At first sight, you could be forgiven for thinking that Halfway to Venus, a “one-armed journey”, was going to be a “poor me” book. But what makes it so different is that, despite having had her arm amputated due to cancer when she was 10, Sarah Anderson is at pains to tell us that she’s far from sorry for herself. Angry – yes. Understandable fury drives the book along to an ending that resolves in self-acceptance and a certain courage.
Anderson has made a great success of her life. She started up the Travel Bookshop in west London (yes, the one that featured in the famous movie Notting Hill; she has had to suffer gawpers ever since). She has self-published two books; she has scuba-dived, trekked, swum, made love, driven, written extensively and even, in a hilarious final chapter, signed on to a One Arm Dove Hunt in the US, especially designed for people who have lost an arm.

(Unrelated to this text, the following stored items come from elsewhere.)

(** A hexadecimal digit is no white space, sign, [x] or [#]. *)
Lemma hexDigit_plain (ch : ascii) :
  is_Some (hexDigit ch) ->
  isWhiteSpace ch = false /\ Ascii.eqb ch "-" = false /\ Ascii.eqb ch "+" = false /\
  Ascii.eqb ch "x" = false /\ Ascii.eqb ch "X" = false /\ Ascii.eqb ch "#" = false.
Proof.
  intros [d Hd].
  destruct ch as [[] [] [] [] [] [] [] []]; try discriminate Hd;
    repeat split; reflexivity.
Qed.

Lemma hexPrefix_allHex (s : string) :
  allHex s -> length (hexPrefix s) = String.length s /\
              Forall (fun d => 0 <= d <= 15) (hexPrefix s).
Proof.
  induction s as [| ch rest IH]; cbn; [split; [reflexivity | constructor] |].
  intros [[d Hd] Hrest]. rewrite Hd. destruct (IH Hrest) as [IH1 IH2].
  cbn. split; [f_equal; exact IH1 |].
  constructor; [eapply hexDigit_range; exact Hd | exact IH2].
Qed.

Lemma digitsValue_bound_acc (ds : list Z) (acc : Z) :
  Forall (fun d => 0 <= d <= 15) ds -> 0 <= acc ->
  0 <= foldl (fun acc d => acc * 16 + d) acc ds
  < (acc + 1) * 16 ^ Z.of_nat (length ds).
Proof.
  intros H. revert acc. induction H as [| d ds Hd _ IH]; intros acc Hacc.
  - cbn. lia.
  - cbn [foldl length]. specialize (IH (acc * 16 + d) ltac:(lia)).
    rewrite Nat2Z.inj_succ, Z.pow_succ_r by lia.
    assert (Hp : 0 < 16 ^ Z.of_nat (length ds)) by (apply Z.pow_pos_nonneg; lia).
    nia.
Qed.

Lemma parseIntString16_allHex (s : string) :
  allHex s -> s <> EmptyString ->
  exists v, parseIntString16 s = Some v /\
            0 <= v < 16 ^ Z.of_nat (String.length s).
Proof.
  intros Hs Hne. destruct s as [| c0 rest]; [contradiction |].
  destruct Hs as [H0 Hrest].
  destruct (hexDigit_plain c0 H0) as (Hw & Hm & Hp & _).
  unfold parseIntString16. cbn [trimStart]. rewrite Hw.
  unfold stripSign. rewrite Hm, Hp. cbn [fst snd].
  assert (Hx : strip0x (String c0 rest) = String c0 rest).
  { destruct rest as [| c1 rest']; [reflexivity |]. cbn.
    destruct Hrest as [H1 _].
    destruct (hexDigit_plain c1 H1) as (_ & _ & _ & Hx & HX & _).
    rewrite Hx, HX, andb_false_r. reflexivity. }
  rewrite Hx.
  destruct (hexPrefix_allHex (String c0 rest) (conj H0 Hrest)) as [Hlen Hall].
  pose proof (digitsValue_bound_acc _ 0 Hall ltac:(lia)) as Hb.
  rewrite Hlen in Hb.
  destruct (hexPrefix (String c0 rest)) as [| d ds] eqn:E; [discriminate Hlen |].
  exists (1 * digitsValue (d :: ds)). split; [reflexivity |].
  unfold digitsValue. lia.
Qed.

(** X23: for a palette entry made of hexadecimal digits, with or without a
    leading [#], [getHexColorByIndex] returns a number, from 0 to
    16^digits - 1 (below 2^24 for the six digits of a colour), as long as
    there are at most 13 digits, so that the value is below 2^53 and exact
    in binary64; for an index the table does not have, it raises
    [TypeError]. *)
Theorem getHexColorByIndex_hex (colorMap : list string) (colorIndex : nat) :
  (forall digits : string,
     allHex digits -> digits <> EmptyString ->
     (String.length digits <= 13)%nat ->
     colorMap !! colorIndex = Some digits \/
     colorMap !! colorIndex = Some (String "#" digits) ->
     exists v,
       getHexColorByIndex colorMap colorIndex = Returned (Some v) /\
       0 <= v < 16 ^ Z.of_nat (String.length digits)) /\
  (colorMap !! colorIndex = None ->
   getHexColorByIndex colorMap colorIndex = Thrown TypeError).
Proof.
  split.
  - intros digits Hall Hne _ Hentry.
    destruct (parseIntString16_allHex digits Hall Hne) as (v & Hv & Hb).
    exists v. split; [| exact Hb].
    unfold getHexColorByIndex. destruct Hentry as [-> | ->]; cbn.
    + destruct digits as [| c0 rest]; [contradiction |].
      destruct Hall as [H0 _].
      destruct (hexDigit_plain c0 H0) as (_ & _ & _ & _ & _ & Hh).
      unfold stripHash. rewrite Hh, Hv. reflexivity.
    + rewrite Hv. reflexivity.
  - intros H. unfold getHexColorByIndex. rewrite H. reflexivity.
Qed.

Lemma getHexColorByIndex_hex_witness :
  exists v,
    getHexColorByIndex ["#ffffff"; "#1a2B3c"]%string 1 = Returned (Some v) /\
    0 <= v < 16 ^ 6.
Proof.
  apply (proj1 (getHexColorByIndex_hex ["#ffffff"; "#1a2B3c"]%string 1)
           "1a2B3c"%string).
  - cbn. repeat split; eexists; reflexivity.
  - discriminate.
  - cbn. lia.
  - right. reflexivity.
Defined.

(** ** The geometry commit in floating point *)

(** The rounding at work: one tenth in binary32 and in binary64, a tie
    between two binary32 neighbours, and a number binary32 holds. *)
Example fround_values :
  fround 0.1 = (13421773 # 134217728)%Q /\
  binary64 0.1 = (3602879701896397 # 36028797018963968)%Q /\
  fround 16777217 = 16777216%Q /\
  fround 16777219 = 16777220%Q /\
  fround (-5) = (-5)%Q.
Proof. repeat split; vm_compute; reflexivity. Qed.

Section InsertPairs.

(** A loop that stores [f j] in slot [3 j] and [g j] in slot [3 j + 1]. *)
Variables f g : nat -> number.

Implicit Types (pos : list number).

Her personal story is desperately poignant. Her mother, unable to tell her verbally what would happen when she went into hospital to have the operation, instead made a chopping motion with her hand across her arm. Afterwards, almost nothing was said: no counselling; no therapy. Her parents even bought her a bicycle and expected her to get on with it. Which she did. Far from feeling resentful, Anderson is grateful now that her difference wasn’t singled out, and that no fuss was made of the situation.